* _Problem statement_: Your answer must consist solely of the line containing "let! viaGroup := repoAt" and each line after it through the end of the data, copied exactly.

* _Supplied data_:
********************
(* ===== verification/ServiceAuthz.v ===== *)
(** * The authorization API of the service
      (internal/service/authz.go, batchcheck.go, auditlog.go, decisionlog.go) *)

From stdpp Require Import base gmap strings list.
From Stdlib Require Import ZArith Lia Ascii.
From S2P Require Import Prelude Conditions Model ModelJson Types Text Engine Expand CheckSet Memory Token Service ServiceGroups.
#[local] Open Scope Z_scope.

Record TupleOp := mkTupleOp { op_Delete : bool; op_Tuple : Tuple }.

Record SubjectGrant := mkSubjectGrant {
  sg_TenantID : string;
  sg_Namespace : string;
  sg_ObjectID : string;
  sg_Relation : string;
  sg_ViaGroup : string;
}.

Record BatchCheckItem := mkBatchCheckItem {
  bc_Namespace : string;
  bc_ObjectID : string;
  bc_Relation : string;
  bc_SubjectUserID : string;
}.

Record BatchCheckResult := mkBatchCheckResult { br_Allowed : bool; br_Err : option error }.

(** [rguard ok e]: [if !ok { return e }]. *)
Definition rguard (ok : bool) (e : error) : result unit := if ok then Ok tt else Err e.

Section Validate.
Context `{TextParsers}.

(** The number of subject kinds that are set. *)
Definition subjectKinds (s : Subject) : Z :=
  (if String.eqb (UserID s) "" then 0 else 1)
  + (match Set_ s with Some _ => 1 | None => 0 end)
  + (if Wildcard s then 1 else 0).

Definition validateTuple (t : Tuple) : result unit :=
  let sub := t_Subject t in
  rbind (rguard (negb (String.eqb (t_Namespace t) "" || String.eqb (t_ObjectID t) "" || String.eqb (t_Relation t) ""))
           ErrInvalidArgument) (fun _ =>
  rbind (rguard (negb (String.eqb (t_Namespace t) seatNamespace)) ErrInvalidArgument) (fun _ =>
  rbind (rguard (negb (existsb HasControlChar [t_Namespace t; t_ObjectID t; t_Relation t; UserID sub]))
           ErrInvalidArgument) (fun _ =>
  rbind (rguard (match Set_ sub with
                 | Some st => negb (HasControlChar (ss_Namespace st) || HasControlChar (ss_ObjectID st)
                                    || HasControlChar (ss_Relation st))
                 | None => true
                 end) ErrInvalidArgument) (fun _ =>
  rbind (rguard (subjectKinds sub =? 1) ErrInvalidArgument) (fun _ =>
  rbind (rguard (match Set_ sub with
                 | Some st => negb (String.eqb (ss_Namespace st) "" || String.eqb (ss_ObjectID st) "")
                 | None => true
                 end) ErrInvalidArgument) (fun _ =>
  rguard (match Cond sub with
          | Some c => String.eqb (c_Name c) "" || KnownCondition (c_Name c)
          | None => true
          end) ErrInvalidArgument)))))).

(** The first loop of [WriteTuples]: the first invalid tuple is reported. *)
Fixpoint splitOps (ops : list TupleOp) : result (list Tuple * list Tuple) :=
  match ops with
  | [] => Ok ([], [])
  | op :: ops' =>
      rbind (validateTuple (op_Tuple op)) (fun _ =>
      rbind (splitOps ops') (fun '(inserts, deletes) =>
        Ok (if op_Delete op then (inserts, op_Tuple op :: deletes) else (op_Tuple op :: inserts, deletes))))
  end.

End Validate.

Definition grantOf (via : string) (ta : TupleAt) : SubjectGrant :=
  mkSubjectGrant (ta_TenantID ta) (t_Namespace (ta_Tuple ta)) (t_ObjectID (ta_Tuple ta))
    (t_Relation (ta_Tuple ta)) via.

(** [ta.Tuple.Subject.Set.ObjectID]; the query returns userset tuples only. *)
Definition viaOf (ta : TupleAt) : string :=
  match Set_ (t_Subject (ta_Tuple ta)) with Some ss => ss_ObjectID ss | None => "" end.

Definition groupSetsOf (direct : list TupleAt) : list SubjectSet :=
  omap (fun ta => if String.eqb (t_Namespace (ta_Tuple ta)) "group" && String.eqb (t_Relation (ta_Tuple ta)) "member"
                  then Some (mkSubjectSet "group" (t_ObjectID (ta_Tuple ta)) "member") else None) direct.

Section Authz.
Context `{Sources} `{MapRange} `{TextParsers} `{TokenJson} (svc : ServiceConfig).

Definition tupleChange (p : Principal) (t : Time) (op : TupleOpKind) (tu : Tuple) : TupleChangeRecord :=
  mkTupleChange op (pr_ProjectID p) (pr_TenantID p) (t_Namespace tu) (t_ObjectID tu) (t_Relation tu)
    (UserID (t_Subject tu)) (Set_ (t_Subject tu)) (Wildcard (t_Subject tu)) (pr_Caller p) t.

Definition auditTupleChanges (p : Principal) (inserts deletes : list Tuple) : St World unit :=
  if negb (s_auditLog svc) then ret tt else
  let! t := now_ in
  modify (add_tupleAudit ((tupleChange p t TupleOpInsert <$> inserts) ++ (tupleChange p t TupleOpDelete <$> deletes))).

Definition WriteTuples (p : Principal) (ops : list TupleOp) : St World string :=
  let! (inserts, deletes) := lift (splitOps ops) in
  do! ensureProjectActive svc p in
  do! (if is_nil inserts then ret tt else
       let! res := resolve (pr_ProjectID p) in
       guard (forallb (fun t => WritableRelation (modelOrDefault res) (t_Namespace t) (t_Relation t)) inserts)
         ErrInvalidArgument) in
  do! repo (Memory.WriteTuples (pr_ProjectID p) (pr_TenantID p) inserts deletes) in
  do! auditTupleChanges p inserts deletes in
  let! seq := repo (ConsistencyToken (pr_ProjectID p) (pr_TenantID p)) in
  ret (Encode (pr_ProjectID p) (pr_TenantID p) seq).

Definition EnsureConsistency (p : Principal) (token : string) : St World unit :=
  if String.eqb token "" then ret tt else
  match Decode token with
  | Err _ => fail ErrInvalidArgument
  | Ok tok =>
      do! guard (String.eqb (tok_Project tok) (pr_ProjectID p) && String.eqb (tok_Tenant tok) (pr_TenantID p))
            ErrInvalidArgument in
      let! current := repo (ConsistencyToken (pr_ProjectID p) (pr_TenantID p)) in
      guard (negb (current <? tok_Seq tok)) ErrFailedPrecondition
  end.

Definition ReadTuples (p : Principal) (f : TupleFilter) : St World (list Tuple) :=
  do! ensureRegion svc p in
  repoAt (fun t => Memory.ReadTuples t (pr_ProjectID p) (pr_TenantID p) f).

(** The deferred record of a decision: emitted after the result is known,
    whatever it is, when a logger is configured. *)
Definition logged (rec : bool -> option error -> Time -> DecisionRecord) (c : St World bool) : St World bool :=
  if negb (s_decisionLog svc) then c else
  let! r := attempt c in
  let! t := now_ in
  do! modify (add_decision (match r with
                            | Ok allowed => rec allowed None t
                            | Err err => rec false (Some err) t
                            end)) in
  lift r.

(** The part [Check] and [CheckSet] share: a suspended project denies. *)
Definition decide_ (p : Principal) (f : Engine -> Model -> Z -> result bool) : St World bool :=
  let! res := resolve (pr_ProjectID p) in
  do! regionServable svc res in
  if r_suspended res then ret false else
  evalWith svc (modelOrDefault res) (fun e => f e (modelOrDefault res) (r_maxCheckReads res)).

Definition Check (p : Principal) (namespace objectID relation subjectUserID : string) (reqContext : anymap)
    : St World bool :=
  do! guard (negb (String.eqb namespace "" || String.eqb objectID "" || String.eqb relation ""
                   || String.eqb subjectUserID "")) ErrInvalidArgument in
  logged (fun allowed err t =>
      mkDecision (pr_ProjectID p) (pr_TenantID p) namespace objectID relation subjectUserID None allowed err
        (pr_Caller p) t)
    (decide_ p (fun e m maxReads =>
      (CheckWithModel e m (pr_ProjectID p) (pr_TenantID p) namespace objectID relation subjectUserID
         reqContext maxReads None).1)).

Definition CheckSet (p : Principal) (namespace objectID relation : string) (set : SubjectSet) (reqContext : anymap)
    : St World bool :=
  do! guard (negb (String.eqb namespace "" || String.eqb objectID "" || String.eqb relation "")) ErrInvalidArgument in
  do! guard (negb (String.eqb (ss_Namespace set) "" || String.eqb (ss_ObjectID set) ""
                   || String.eqb (ss_Relation set) "")) ErrInvalidArgument in
  logged (fun allowed err t =>
      mkDecision (pr_ProjectID p) (pr_TenantID p) namespace objectID relation "" (Some set) allowed err
        (pr_Caller p) t)
    (decide_ p (fun e m maxReads =>
      (CheckSetWithModel e m (pr_ProjectID p) (pr_TenantID p) namespace objectID relation set
         reqContext maxReads None).1)).

(** A query that a suspended project refuses and whose size error is reported
    as exhaustion of resources. *)
Definition query {A} (p : Principal) (tooLarge : error) (f : Engine -> Model -> Z -> result A) : St World A :=
  let! res := resolve (pr_ProjectID p) in
  do! regionServable svc res in
  do! guard (negb (r_suspended res)) ErrFailedPrecondition in
  evalWith svc (modelOrDefault res) (fun e =>
    match f e (modelOrDefault res) (r_maxCheckReads res) with
    | Err err => if errors_Is err tooLarge then Err ErrResourceExhausted else Err err
    | Ok a => Ok a
    end).

Definition Expand (p : Principal) (namespace objectID relation : string) : St World Tree :=
  do! guard (negb (String.eqb namespace "" || String.eqb objectID "" || String.eqb relation "")) ErrInvalidArgument in
  query p ErrExpandTooLarge (fun e m maxReads =>
    (ExpandWithModel e m (pr_ProjectID p) (pr_TenantID p) namespace objectID relation
       (s_maxExpandNodes svc) maxReads None).1).

Definition ListObjects (p : Principal) (namespace relation subjectUserID : string) : St World (list string) :=
  do! guard (negb (String.eqb namespace "" || String.eqb relation "" || String.eqb subjectUserID "")) ErrInvalidArgument in
  query p ErrTooManyObjects (fun e m maxReads =>
    (ListObjectsWithModel e m (pr_ProjectID p) (pr_TenantID p) namespace relation subjectUserID
       (s_maxListObjects svc) maxReads None).1).

Definition DeprovisionUser (p : Principal) (userID : string) : St World Z :=
  do! guard (negb (String.eqb userID "")) ErrInvalidArgument in
  do! ensureRegion svc p in
  repo (DeleteAllSubjectTuplesInProject (pr_ProjectID p) userID).

Definition ExportSubjectGrants (p : Principal) (userID : string) : St World (list SubjectGrant) :=
  do! guard (negb (String.eqb userID "")) ErrInvalidArgument in
  do! ensureRegion svc p in
  let! direct := repoAt (fun t => ListSubjectTuplesInProject t (pr_ProjectID p) userID) in
  let out := grantOf "" <$> direct in
  let groupSets := groupSetsOf direct in
  if is_nil groupSets then ret out else
  let! viaGroup := repoAt (fun t => ListTuplesForSubjectSetsInProject t (pr_ProjectID p) groupSets) in
  ret (out ++ ((fun ta => grantOf (viaOf ta) ta) <$> viaGroup)).

(** One step of the loop of [BatchCheck]. *)
Definition batchItem (p : Principal) (it : BatchCheckItem) : St World BatchCheckResult :=
  let! r := attempt (Check p (bc_Namespace it) (bc_ObjectID it) (bc_Relation it) (bc_SubjectUserID it) ∅) in
  match r with
  | Ok allowed => ret (mkBatchCheckResult allowed None)
  | Err err =>
      if errors_Is err ErrInvalidArgument || errors_Is err ErrResourceExhausted
      then ret (mkBatchCheckResult false (Some err))
      else fail err
  end.

(** [ctxErr i] is what [ctx.Err()] returns before the i-th item. *)
Fixpoint batchLoop (ctxErr : nat -> option error) (p : Principal) (i : nat) (items : list BatchCheckItem)
    : St World (list BatchCheckResult) :=
  match items with
  | [] => ret []
  | it :: items' =>
      match ctxErr i with
      | Some err => fail err
      | None =>
          let! r := batchItem p it in
          let! rs := batchLoop ctxErr p (S i) items' in
          ret (r :: rs)
      end
  end.

Definition BatchCheck (ctxErr : nat -> option error) (p : Principal) (items : list BatchCheckItem)
    : St World (list BatchCheckResult) := batchLoop ctxErr p 0 items.
End Authz.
********************
* _Exercise result_:
  let! viaGroup := repoAt (fun t => ListTuplesForSubjectSetsInProject t (pr_ProjectID p) groupSets) in
  ret (out ++ ((fun ta => grantOf (viaOf ta) ta) <$> viaGroup)).

(** One step of the loop of [BatchCheck]. *)
Definition batchItem (p : Principal) (it : BatchCheckItem) : St World BatchCheckResult :=
  let! r := attempt (Check p (bc_Namespace it) (bc_ObjectID it) (bc_Relation it) (bc_SubjectUserID it) ∅) in
  match r with
  | Ok allowed => ret (mkBatchCheckResult allowed None)
  | Err err =>
      if errors_Is err ErrInvalidArgument || errors_Is err ErrResourceExhausted
      then ret (mkBatchCheckResult false (Some err))
      else fail err
  end.

(** [ctxErr i] is what [ctx.Err()] returns before the i-th item. *)
Fixpoint batchLoop (ctxErr : nat -> option error) (p : Principal) (i : nat) (items : list BatchCheckItem)
    : St World (list BatchCheckResult) :=
  match items with
  | [] => ret []
  | it :: items' =>
      match ctxErr i with
      | Some err => fail err
      | None =>
          let! r := batchItem p it in
          let! rs := batchLoop ctxErr p (S i) items' in
          ret (r :: rs)
      end
  end.

Definition BatchCheck (ctxErr : nat -> option error) (p : Principal) (items : list BatchCheckItem)
    : St World (list BatchCheckResult) := batchLoop ctxErr p 0 items.
End Authz.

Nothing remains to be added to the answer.